Nessas peças, a autora se preocupa em criar um capítulo introdutório
meticulosamente detalhado, caracterizando exatamente como a montagem
teatral deverá ser executada e elucidando a natureza de cada personagem,
suas características físicas e emocionais, cada dança, música e cenários
atribuídos a eles.
Dessa forma, pelas propostas da autora, podemos analisar sua dramaturgia
através de elementos nutridos de uma “força criadora, cultura folclórica,
sensibilidade musical, coreográfica e plástica” (SELJAN, 1958, p.10), que
ultrapassam as palavras escritas e evocam a cultura ancestral africana.

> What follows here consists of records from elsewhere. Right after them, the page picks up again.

Lemma keeps_shape_uninitialized_object : keeps_shape uninitialized_object.
Proof. by intros s. Qed.

Lemma keeps_shape_default_ctor : keeps_shape default_ctor.
Proof.
  unfold default_ctor. destruct trivial_default.
  - apply keeps_shape_uninitialized_object.
  - shape.
Qed.

Lemma keeps_shape_copy_ctor r : keeps_shape (copy_ctor r).
Proof. unfold copy_ctor. shape. Qed.

Lemma keeps_shape_move_ctor r : keeps_shape (move_ctor r).
Proof. unfold move_ctor. shape. destruct r; shape. Qed.

Lemma keeps_shape_placement_new p i init :
  keeps_shape init → keeps_shape (placement_new p i init).
Proof. intros Hi. unfold placement_new. shape. Qed.

Lemma keeps_shape_destroy_at p i : keeps_shape (destroy_at p i).
Proof. unfold destroy_at. shape. Qed.

Lemma keeps_shape_destroy_n p first n : keeps_shape (destroy_n p first n).
Proof.
  revert first. induction n as [|n IH]; intros first; simpl.
  - shape.
  - apply keeps_shape_bind; [apply keeps_shape_destroy_at|]. intros _. apply IH.
Qed.

Lemma keeps_shape_destroy p first last : keeps_shape (destroy p first last).
Proof.
  unfold destroy. case_decide; [apply keeps_shape_destroy_n|shape].
Qed.

Lemma keeps_shape_uninitialized_loop init dst first k todo :
  (∀ i, keeps_shape (init i)) →
  keeps_shape (uninitialized_loop init dst first k todo).
Proof.
  intros Hi. revert k. induction todo as [|todo IH]; intros k; simpl.
  - shape.
  - apply keeps_shape_bind; [|intros _; apply IH].
    apply keeps_shape_on_throw; [|apply keeps_shape_destroy_n].
    by apply keeps_shape_placement_new.
Qed.

Lemma keeps_shape_uninitialized_default_construct_n dst first n :
  keeps_shape (uninitialized_default_construct_n dst first n).
Proof.
  apply keeps_shape_uninitialized_loop. intros _. apply keeps_shape_default_ctor.
Qed.

Lemma keeps_shape_uninitialized_fill_n dst first n value :
  keeps_shape (uninitialized_fill_n dst first n value).
Proof.
  apply keeps_shape_uninitialized_loop. intros _. apply keeps_shape_copy_ctor.
Qed.

Lemma keeps_shape_uninitialized_copy src n dst :
  keeps_shape (uninitialized_copy src n dst).
Proof.
  apply keeps_shape_uninitialized_loop. intros i. apply keeps_shape_copy_ctor.
Qed.

Lemma keeps_shape_uninitialized_copy_list xs dst :
  keeps_shape (uninitialized_copy_list xs dst).
Proof.
  apply keeps_shape_uninitialized_loop. intros i. apply keeps_shape_copy_ctor.
Qed.

Lemma keeps_shape_uninitialized_move src n dst :
  keeps_shape (uninitialized_move src n dst).
Proof.
  apply keeps_shape_uninitialized_loop. intros i. apply keeps_shape_move_ctor.
Qed.

Lemma keeps_shape_equal_from p1 p2 i n : keeps_shape (equal_from p1 p2 i n).
Proof.
  revert i. induction n as [|n IH]; intros i; simpl; [shape|].
  apply keeps_shape_bind; [shape|]. intros x.
  apply keeps_shape_bind; [shape|]. intros y.
  destruct (elem_eqb x y); [apply IH|shape].
Qed.

Lemma keeps_shape_lexicographical_from p1 p2 i n1 n2 :
  keeps_shape (lexicographical_from p1 p2 i n1 n2).
Proof.
  revert i n2. induction n1 as [|n1 IH]; intros i [|n2]; simpl; try by shape.
  apply keeps_shape_bind; [shape|]. intros x.
  apply keeps_shape_bind; [shape|]. intros y.
  destruct (elem_ltb x y); [shape|]. destruct (elem_ltb y x); [shape|apply IH].
Qed.

End Frame.

(** ** Inversion of the primitive steps *)

Section Primitives.

Context {T : Type} `{Element T}.

Implicit Types s : State T.

Definition with_objs s (o : gmap obj Vector) : State T :=
  mkState o (heap s) (ctor_faults s) (alloc_faults s) (indeterminate s).

Definition with_heap s (h : gmap addr (list (option T))) : State T :=
  mkState (objs s) h (ctor_faults s) (alloc_faults s) (indeterminate s).

Lemma get_obj_Ok this s v s' :
  get_obj this s = Ok v s' ↔ objs s !! this = Some v ∧ s' = s.
Proof.
  unfold get_obj. destruct (objs s !! this); split; try done.
  - by intros [= -> ->].
  - by intros [[= ->] ->].
  - by intros [? ?].
Qed.

Lemma get_obj_Throw this s e s' : get_obj this s = Throw e s' ↔ False.
Proof. unfold get_obj. by destruct (objs s !! this). Qed.

Lemma get_size_Ok this s n s' :
  get_size this s = Ok n s' ↔ ∃ v, objs s !! this = Some v ∧ n = size_ v ∧ s' = s.
Proof.
  unfold get_size. rewrite bind_Ok. split.
  - intros (v & s1 & [Hv ->]%get_obj_Ok & [<- <-]%ret_Ok). by exists v.
  - intros (v & Hv & -> & ->). exists v, s. by rewrite get_obj_Ok, ret_Ok.
Qed.

Lemma get_capacity_Ok this s n s' :
  get_capacity this s = Ok n s' ↔
  ∃ v, objs s !! this = Some v ∧ n = capacity_ v ∧ s' = s.
Proof.
  unfold get_capacity. rewrite bind_Ok. split.
  - intros (v & s1 & [Hv ->]%get_obj_Ok & [<- <-]%ret_Ok). by exists v.
  - intros (v & Hv & -> & ->). exists v, s. by rewrite get_obj_Ok, ret_Ok.
Qed.

Lemma get_data_Ok this s p s' :
  get_data this s = Ok p s' ↔ ∃ v, objs s !! this = Some v ∧ p = data_ v ∧ s' = s.
Proof.
  unfold get_data. rewrite bind_Ok. split.
  - intros (v & s1 & [Hv ->]%get_obj_Ok & [<- <-]%ret_Ok). by exists v.
  - intros (v & Hv & -> & ->). exists v, s. by rewrite get_obj_Ok, ret_Ok.
Qed.

Lemma get_size_Throw this s e s' : get_size this s = Throw e s' ↔ False.
Proof.
  unfold get_size. rewrite bind_Throw, get_obj_Throw. split; [|done].
  intros [[]|(? & ? & _ & []%ret_Throw)].
Qed.

Lemma get_capacity_Throw this s e s' : get_capacity this s = Throw e s' ↔ False.
Proof.
  unfold get_capacity. rewrite bind_Throw, get_obj_Throw. split; [|done].
  intros [[]|(? & ? & _ & []%ret_Throw)].
Qed.

Lemma get_data_Throw this s e s' : get_data this s = Throw e s' ↔ False.
Proof.
  unfold get_data. rewrite bind_Throw, get_obj_Throw. split; [|done].
  intros [[]|(? & ? & _ & []%ret_Throw)].
Qed.

Lemma put_obj_Ok this v s u s' :
  put_obj this v s = Ok u s' ↔ s' = with_objs s (<[this := v]> (objs s)).
Proof. unfold put_obj, with_objs. destruct u. split; [by intros [= <-]|by intros ->]. Qed.

Lemma put_obj_Throw this v s e s' : put_obj this v s = Throw e s' ↔ False.
Proof. done. Qed.

Lemma drop_obj_Ok this s u s' :
  drop_obj this s = Ok u s' ↔ s' = with_objs s (delete this (objs s)).
Proof. unfold drop_obj, with_objs. destruct u. split; [by intros [= <-]|by intros ->]. Qed.

Lemma drop_obj_Throw this s e s' : drop_obj this s = Throw e s' ↔ False.
Proof. done. Qed.

Lemma set_size_Ok this n s u s' :
  set_size this n s = Ok u s' ↔
  ∃ v, objs s !! this = Some v ∧
       s' = with_objs s (<[this := mkVector n (capacity_ v) (data_ v)]> (objs s)).
Proof.
  unfold set_size. rewrite bind_Ok. split.
  - intros (v & s1 & [Hv ->]%get_obj_Ok & ->%put_obj_Ok). by exists v.
  - intros (v & Hv & ->). exists v, s. by rewrite get_obj_Ok, put_obj_Ok.
Qed.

Assim, em “Três mulheres de Xangô” a autora reuniu três peças que se
enveredam pelo universo das Yabás: Oxum, Iansan e Obá, orixás femininas
que, como indica o título da peça, foram desposadas pelo orixá da justiça. A
dramaturga nomeou as peças assim: “Oxum Abalô”, “Iansan, a mulher de
Xangô” e “Orelha de Obá”.
“Meus personagens são deuses que se manifestam
dançando. Não somente a palavra, também a música e os
bailados são indispensáveis à ação dramática da ‘Oxum
Abalô’ (deusa ‘que brinca com o leque’) (...) Que se veja,
no ‘machado de Xangô’, por exemplo, não apenas uma
lasca de pedra, mas a origem do fogo, o símbolo dos
trovões” (SELJAN, 1958, p.10).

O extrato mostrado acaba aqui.